Unfortunately for Daniele, the case for pepper as the contamination source is equivocal. When I put the question earlier today to Dr. William Keene, Senior Epidemiologist with the Oregon Public Health Division, here is what he replied, based on information available as of last Friday:
"To my knowledge there is no compelling evidence pointing to pepper at this time. It is an attractive explanation that "makes sense" in many ways, and would be a relatively easy fix for the company, but we don't have anything like culture-positive pepper that would support the hypothesis, and I don't think that other possibilities have been ruled out yet."
Dr. Keene added that the only Salmonella-positive meat sample found so far was not pepper-coated. Lab tests of pepper-encrusted meat slices that were in the same package as the Salmonella-positive sample did not yield any Salmonella.
While the pepper explanation would make life easier for Daniele, it could be a nightmare for other food companies, including a number of artisan cheese makers that produce pepper-encrusted or pepper-containing specialty cheeses. Dr. Keene is not privy to FDA's weekend progress, but he suggested to me that efforts are probably being made to trace the source of the pepper that Daniele used.
"It will be interesting," he said, "to track the pepper back to its suppliers and importers, and see if matching Salmonella can be found in pepper at other companies that may be making other products. I would imagine that the FDA or other agencies are doing that now. That would certainly confirm that this was an 'upstream' contamination event."

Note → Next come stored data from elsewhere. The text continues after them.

Definition BEncode_body (m : body) : writer :=
  match m with
  | MFindName m => FindName_BEncode m
  | MGotName m => GotName_BEncode m
  | MFindIntro m => FindIntroMessage.BEncode m
  | MFindRouter m | MRelayedFindRouter m => FindRouterMessage.BEncode m
  | MGotRouter m => GotRouter_BEncode m
  | MPublishIntro m => PublishIntroMessage.BEncode m
  | MGotIntro m | MRelayedGotIntro m => GotIntroMessage.BEncode m
  end.
(** The virtual [DecodeKey]. *)
Definition lift_key {M} (dk : decode_key M) (c : M -> body) (m : M) (key b : llarp_buffer_t) : res (bool * body * llarp_buffer_t) :=
  let* (ok, m, b) := dk m key b in Ok (ok, c m, b).
Definition DecodeKey_body (fuel : nat) : decode_key body := fun m =>
  match m with
  | MFindName m => lift_key (FindName_DecodeKey fuel) MFindName m
  | MGotName m => lift_key (GotName_DecodeKey fuel) MGotName m
  | MFindIntro m => lift_key (FindIntroMessage.DecodeKey fuel) MFindIntro m
  | MFindRouter m => lift_key (FindRouterMessage.DecodeKey fuel) MFindRouter m
  | MRelayedFindRouter m => lift_key (FindRouterMessage.DecodeKey fuel) MRelayedFindRouter m
  | MGotRouter m => lift_key (GotRouter_DecodeKey fuel) MGotRouter m
  | MPublishIntro m => lift_key (PublishIntroMessage.DecodeKey fuel) MPublishIntro m
  | MGotIntro m => lift_key (GotIntroMessage.DecodeKey fuel) MGotIntro m
  | MRelayedGotIntro m => lift_key (GotIntroMessage.DecodeKey fuel) MRelayedGotIntro m
  end.
(** The message made for the letter of a kind. *)
Definition make_body (relayed : bool) (c : Z) : option body :=
  if c =? c_N then Some (MFindName (MkFindName (zeros 32) 0))
  else if c =? c_M then Some (MGotName (MkGotName (zeros NONCESIZE) [] 0))
  else if c =? c_F then Some (MFindIntro (FindIntroMessage.inbound relayed 0))
  else if c =? c_R then Some (if relayed then MRelayedFindRouter FindRouterMessage.inbound else MFindRouter FindRouterMessage.inbound)
  else if c =? c_S then Some (MGotRouter (GotRouter_inbound relayed))
  else if c =? c_I then Some (MPublishIntro (PublishIntroMessage.inbound relayed))
  else if c =? c_G then Some (if relayed then MRelayedGotIntro GotIntroMessage.inbound else MGotIntro GotIntroMessage.inbound)
  else None.
(** [MessageDecoder]: [firstKey] and [msg]. *)
Definition decoder_sink (fuel : nat) (relayed : bool) (st : bool * option body) (key : option llarp_buffer_t) (b : llarp_buffer_t)
  : res (bool * (bool * option body) * llarp_buffer_t) :=
  match key with
  | None => Ok (negb st.1, st, b)
  | Some key =>
      if st.1 then
        if negb (startswith [c_A] key) then Ok (false, st, b)
        else
          let* (strbuf, b) := bencode_read_string b in
          match strbuf with
          | None => Ok (false, st, b)
          | Some str =>
              if negb (sz str =? 1)%nat then Ok (false, st, b)
              else
                let* c := byte_at 0 (mem str) in
                match make_body relayed c with
                | None => Ok (false, st, b)
                | Some m => Ok (true, (false, Some m), b)
                end
          end
      else
        match st.2 with
        | None => Oob
        | Some m => let* (ok, m, b) := DecodeKey_body fuel m key b in Ok (ok, (false, Some m), b)
        end
  end.
(** The relayed answer to a lookup of an introduction is made without the sender. *)
Definition sender (from : Key_t) (m : body) : Key_t := match m with MRelayedGotIntro _ => zeros 32 | _ => from end.
Definition DecodeMesssage (fuel : nat) (from : Key_t) (relayed : bool) (b : llarp_buffer_t) : res (option IMessage * llarp_buffer_t) :=
  let* (ok, st, b) := bencode_read_dict fuel (decoder_sink fuel relayed) (true, None) b in
  Ok (if ok : bool then (fun m => IMsg (sender from m) (zeros PATHIDSIZE) m) <$> st.2 else None, b).
Definition DecodeMesssageList (fuel : nat) (from : Key_t) (relayed : bool) (l : list IMessage) (b : llarp_buffer_t)
  : res (bool * list IMessage * llarp_buffer_t) :=
  bencode_read_list fuel (fun l has b =>
    if has : bool then
      let* (m, b) := DecodeMesssage fuel from relayed b in
      match m with Some m => Ok (true, l ++ [m], b) | None => Ok (false, l, b) end
    else Ok (true, l, b)) l b.
End contacts.

(** * Round trips *)
Module DhtMessageSpec.
Import EncryptedIntroSetSpec.
Section spec.
Context {IP : InetPton} {IN : InetNtop} {INS : InetNtopSpec IP IN} {BT : OxencBt} {BD : OxencDict} {BDS : OxencDictSpec BD}.
Context (ours : list Z) (rank0 port0 : Z).
Abbreviation entry := (list Z * list Z)%type.
Abbreviation introset_text := (fun s => dict (EncryptedIntroSetSpec.text s)).
Abbreviation contact_text := (fun rc => dict (RouterContactSpec.text rc)).
Definition contact_ok (rc : RouterContact) : Prop := RouterContactSpec.ok rc /\ RouterContact.signed_bt_dict rc = [].

#[local] Instance rc_spec : @BEncodableSpec _ (rc_bencodable ours rank0 port0) contact_text contact_ok := RouterContactSpec.contact_spec rank0 port0 ours.

(** The entries after the one that names the kind. *)
Definition find_intro_text (m : FindIntroMessage.t) : list entry :=
  (if Tag_Empty (FindIntroMessage.tagName m)
   then [([c_O], enc_int (FindIntroMessage.relayOrder m)); ([c_S], enc_str (FindIntroMessage.location m))]
   else [([c_N], enc_str (FindIntroMessage.tagName m)); ([c_O], enc_int (FindIntroMessage.relayOrder m))])
  ++ [([c_T], enc_int (FindIntroMessage.txID m)); ([c_V], enc_int proto_version)].
Definition find_router_text (m : FindRouterMessage.t) : list entry :=
  [([c_E], enc_int (if FindRouterMessage.exploritory m then 1 else 0)); ([c_I], enc_int (if FindRouterMessage.iterative m then 1 else 0));
   ([c_K], enc_str (FindRouterMessage.targetKey m)); ([c_T], enc_int (FindRouterMessage.txid m)); ([c_V], enc_int (FindRouterMessage.version m))].
Definition got_intro_text (m : GotIntroMessage.t) : list entry :=
  [([c_I], enc_list (introset_text <$> GotIntroMessage.found m))]
  ++ match GotIntroMessage.closer m with Some k => [([c_K], enc_str k)] | None => [] end
  ++ [([c_T], enc_int (GotIntroMessage.txid m)); ([c_V], enc_int (GotIntroMessage.version m))].
Definition publish_text (m : PublishIntroMessage.t) : list entry :=
  [([c_I], introset_text (PublishIntroMessage.introset m)); ([c_O], enc_int (PublishIntroMessage.relayOrder m));
   ([c_R], enc_int (if PublishIntroMessage.relayed m then 1 else 0)); ([c_T], enc_int (PublishIntroMessage.txID m)); ([c_V], enc_int proto_version)].
Definition got_router_text (m : GotRouterMessage) : list entry :=
  match closerTarget m with Some k => [([c_K], enc_str k)] | None => [] end
  ++ (if negb (length (nearKeys m) =? 0)%nat then [([c_N], enc_list (enc_str <$> nearKeys m))] else [])
  ++ [([c_R], enc_list (contact_text <$> foundRCs m)); ([c_T], enc_int (gr_txid m)); ([c_V], enc_int (gr_version m))].
Definition find_name_text (m : FindNameMessage) : list entry := [([c_H], enc_str (NameHash m)); ([c_T], enc_int (fn_TxID m))].
Definition got_name_text (m : GotNameMessage) : list entry :=
  [([c_D], enc_str (ciphertext m)); ([c_N], enc_str (nonce m)); ([c_T], enc_int (gn_TxID m))].
Definition kind (m : body) : Z :=
  match m with
  | MFindName _ => c_N | MGotName _ => c_M | MFindIntro _ => c_F | MFindRouter _ | MRelayedFindRouter _ => c_R
  | MGotRouter _ => c_S | MPublishIntro _ => c_I | MGotIntro _ | MRelayedGotIntro _ => c_G
  end.
Definition body_text (m : body) : list entry :=
  ([c_A], enc_str [kind m]) ::
  match m with
  | MFindName m => find_name_text m | MGotName m => got_name_text m | MFindIntro m => find_intro_text m
  | MFindRouter m | MRelayedFindRouter m => find_router_text m | MGotRouter m => got_router_text m
  | MPublishIntro m => publish_text m | MGotIntro m | MRelayedGotIntro m => got_intro_text m
  end.

Definition find_name_ok (m : FindNameMessage) : Prop := length (NameHash m) = 32%nat /\ in_width 64 (fn_TxID m).
Definition got_name_ok (m : GotNameMessage) : Prop :=
  length (nonce m) = NONCESIZE /\ (length (ciphertext m) <= NameSizeLimit)%nat /\ in_width 64 (gn_TxID m).
Definition find_intro_ok (relay : bool) (m : FindIntroMessage.t) : Prop :=
  (if Tag_Empty (FindIntroMessage.tagName m) then FindIntroMessage.tagName m = zeros 16 /\ length (FindIntroMessage.location m) = 32%nat
   else length (FindIntroMessage.tagName m) = 16%nat /\ FindIntroMessage.location m = zeros 32)
  /\ in_width 64 (FindIntroMessage.txID m) /\ in_width 64 (FindIntroMessage.relayOrder m)
  /\ FindIntroMessage.relayed m = relay /\ FindIntroMessage.version m = proto_version.
Definition find_router_ok (m : FindRouterMessage.t) : Prop :=
  length (FindRouterMessage.targetKey m) = 32%nat /\ in_width 64 (FindRouterMessage.txid m) /\ in_width 64 (FindRouterMessage.version m).
Definition got_router_ok (relay : bool) (m : GotRouterMessage) : Prop :=
  Forall contact_ok (foundRCs m) /\ Forall (key_ok 32) (nearKeys m) /\ (forall k, closerTarget m = Some k -> length k = 32%nat)
  /\ in_width 64 (gr_txid m) /\ gr_relayed m = relay /\ gr_version m = proto_version.
Definition publish_ok (m : PublishIntroMessage.t) : Prop :=
  EncryptedIntroSetSpec.ok (PublishIntroMessage.introset m) /\ in_width 64 (PublishIntroMessage.relayOrder m)
  /\ in_width 64 (PublishIntroMessage.txID m) /\ PublishIntroMessage.version m = proto_version.
Definition got_intro_ok (m : GotIntroMessage.t) : Prop :=
  Forall EncryptedIntroSetSpec.ok (GotIntroMessage.found m) /\ (forall k, GotIntroMessage.closer m = Some k -> length k = 32%nat)
  /\ in_width 64 (GotIntroMessage.txid m) /\ in_width 64 (GotIntroMessage.version m).
Definition body_ok (relay : bool) (m : body) : Prop :=
  match m with
  | MFindName m => find_name_ok m
  | MGotName m => got_name_ok m
  | MFindIntro m => find_intro_ok relay m
  | MFindRouter m => relay = false /\ find_router_ok m
  | MRelayedFindRouter m => relay = true /\ find_router_ok m
  | MGotRouter m => got_router_ok relay m
  | MPublishIntro m => publish_ok m
  | MGotIntro m => relay = false /\ got_intro_ok m
  | MRelayedGotIntro m => relay = true /\ got_intro_ok m
  end.

(** ** Writing *)
Lemma bt_writes l : writes (write (bt_serialize_dict l)) (dict ((fun e => (e.1, bt_text e.2)) <$> l)).
Proof using BDS. rewrite bt_serialize_spec. apply writes_write. Qed.
Lemma writes_body relay m : body_ok relay m -> writes (BEncode_body ours rank0 port0 m) (dict (body_text m)).
Proof using INS BDS.
  destruct m as [m|m|m|m|m|m|m|m|m]; intros Hok; cbn [body_ok BEncode_body] in *; unfold body_text; cbn [kind].
  - apply bt_writes. - apply bt_writes.
  - destruct Hok as (Ht & _). unfold FindIntroMessage.BEncode, find_intro_text.
    destruct (Tag_Empty (FindIntroMessage.tagName m)); destruct Ht; cbn [app]; writes_entries; by apply key_ok_intro; [lia|].
  - writes_entries.
  - writes_entries.
  - destruct Hok as (Hr & Hn & Hk & _). unfold got_router_text. writes_entries; [apply key_ok_intro; [lia|by auto]|done..].
  - destruct Hok as (Hi & _). unfold publish_text. writes_entries.
    apply writes_dict_cons; [by apply (writes_entry (benc := introset_text))|repeat writes_step].
  - destruct Hok as (_ & Hf & Hc & _). unfold got_intro_text. writes_entries; [done|apply key_ok_intro; [lia|by auto]].
  - destruct Hok as (_ & Hf & Hc & _). unfold got_intro_text. writes_entries; [done|apply key_ok_intro; [lia|by auto]].
Qed.
(* ===== verification/Routing.v ===== *)
(** * Messages on paths (llarp/routing, llarp/exit/exit_messages.cpp, llarp/exit/policy.cpp, llarp/messages/discard.hpp)

    The messages that the two ends of a path exchange, inside the layers of encryption: their
    texts, their signatures, and the parser that picks the kind of a message by its first entry,
    decodes it into an object it keeps for that kind and hands it to the path or to the transit hop. *)

From S2P Require Import Prelude Buffer Bencode Codec CryptoApi Str NetInt IpRange DnsName DnsMessage Contact TrafficPolicy Service Frame Protocol Kademlia DhtMessage.

(** ** Plain messages *)
Module DataDiscardMessage.
Record t := Mk { P : list Z; S_ : Z; version : Z }.
#[export] Instance eta_t : Eta t := fun m => Mk (P m) (S_ m) (version m).
Definition empty : t := Mk (zeros 16) 0 proto_version.
Definition make (dst : list Z) (s : Z) : t := Mk dst s proto_version.
(** The path id and the sequence number stay. *)
Definition Clear (m : t) : t := m <| version := 0 |>.
Definition DecodeKey (fuel : nat) : decode_key t := return_read
  (maybe_entry (EA := key16) fuel [c_P] P (fun x m => m <| P := x |>)
   ⨾ maybe_int 64 [c_S] S_ (fun x m => m <| S_ := x |>)
   ⨾ maybe_int 64 [c_V] version (fun x m => m <| version := x |>)).
Definition BEncode (m : t) : writer :=
  bencode_start_dict
  ⩓ BEncodeWriteDictMsgType [c_A] [c_D]
  ⩓ BEncodeWriteDictEntry (EA := key16) [c_P] (P m)
  ⩓ BEncodeWriteDictInt [c_S] (S_ m)
  ⩓ BEncodeWriteDictInt [c_V] (version m)
  ⩓ bencode_end.
End DataDiscardMessage.

Module PathLatencyMessage.
Record t := Mk { T : Z; L : Z; S_ : Z; version : Z }.
#[export] Instance eta_t : Eta t := fun m => Mk (T m) (L m) (S_ m) (version m).
Definition empty : t := Mk 0 0 0 proto_version.
Definition Clear (m : t) : t := Mk 0 0 (S_ m) 0.
Definition DecodeKey (fuel : nat) : decode_key t := return_read
  (maybe_int 64 [c_L] L (fun x m => m <| L := x |>)
   ⨾ maybe_int 64 [c_S] S_ (fun x m => m <| S_ := x |>)
   ⨾ maybe_int 64 [c_T] T (fun x m => m <| T := x |>)).
(** The version is not written. *)
Definition BEncode (m : t) : writer :=
  bencode_start_dict
  ⩓ BEncodeWriteDictMsgType [c_A] [c_L]
  ⩓ write_if (negb (L m =? 0)) (BEncodeWriteDictInt [c_L] (L m))
  ⩓ write_if (negb (T m =? 0)) (BEncodeWriteDictInt [c_T] (T m))
  ⩓ BEncodeWriteDictInt [c_S] (S_ m)
  ⩓ bencode_end.
End PathLatencyMessage.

Clearly, there are still a lot of unanswered questions. In its latest update, published January 23rd, CDC reported the following:
"This recall followed isolation of Salmonella in a private laboratory from a retail sample of a salami product produced by Daniele International. FSIS reviewed and affirmed these private laboratory results. This Salmonella strain is different from the strains causing the outbreak. In addition, this product was different than the sliced salami variety pack purchased at different grocery store locations by the 11 ill persons. CDC and its public health partners are continuing the epidemiological investigation to verify that the outbreak is controlled, and to identify the specific products or ingredients that became contaminated and how the contamination occurred, and to identify any other food vehicles that may be involved. It is possible that more than one food product may be causing illnesses. The investigation is on-going."
(Note that the 11 ill persons referred to in CDC's report were confirmed to be infected with the outbreak strain and remembered consuming Daniele meat.)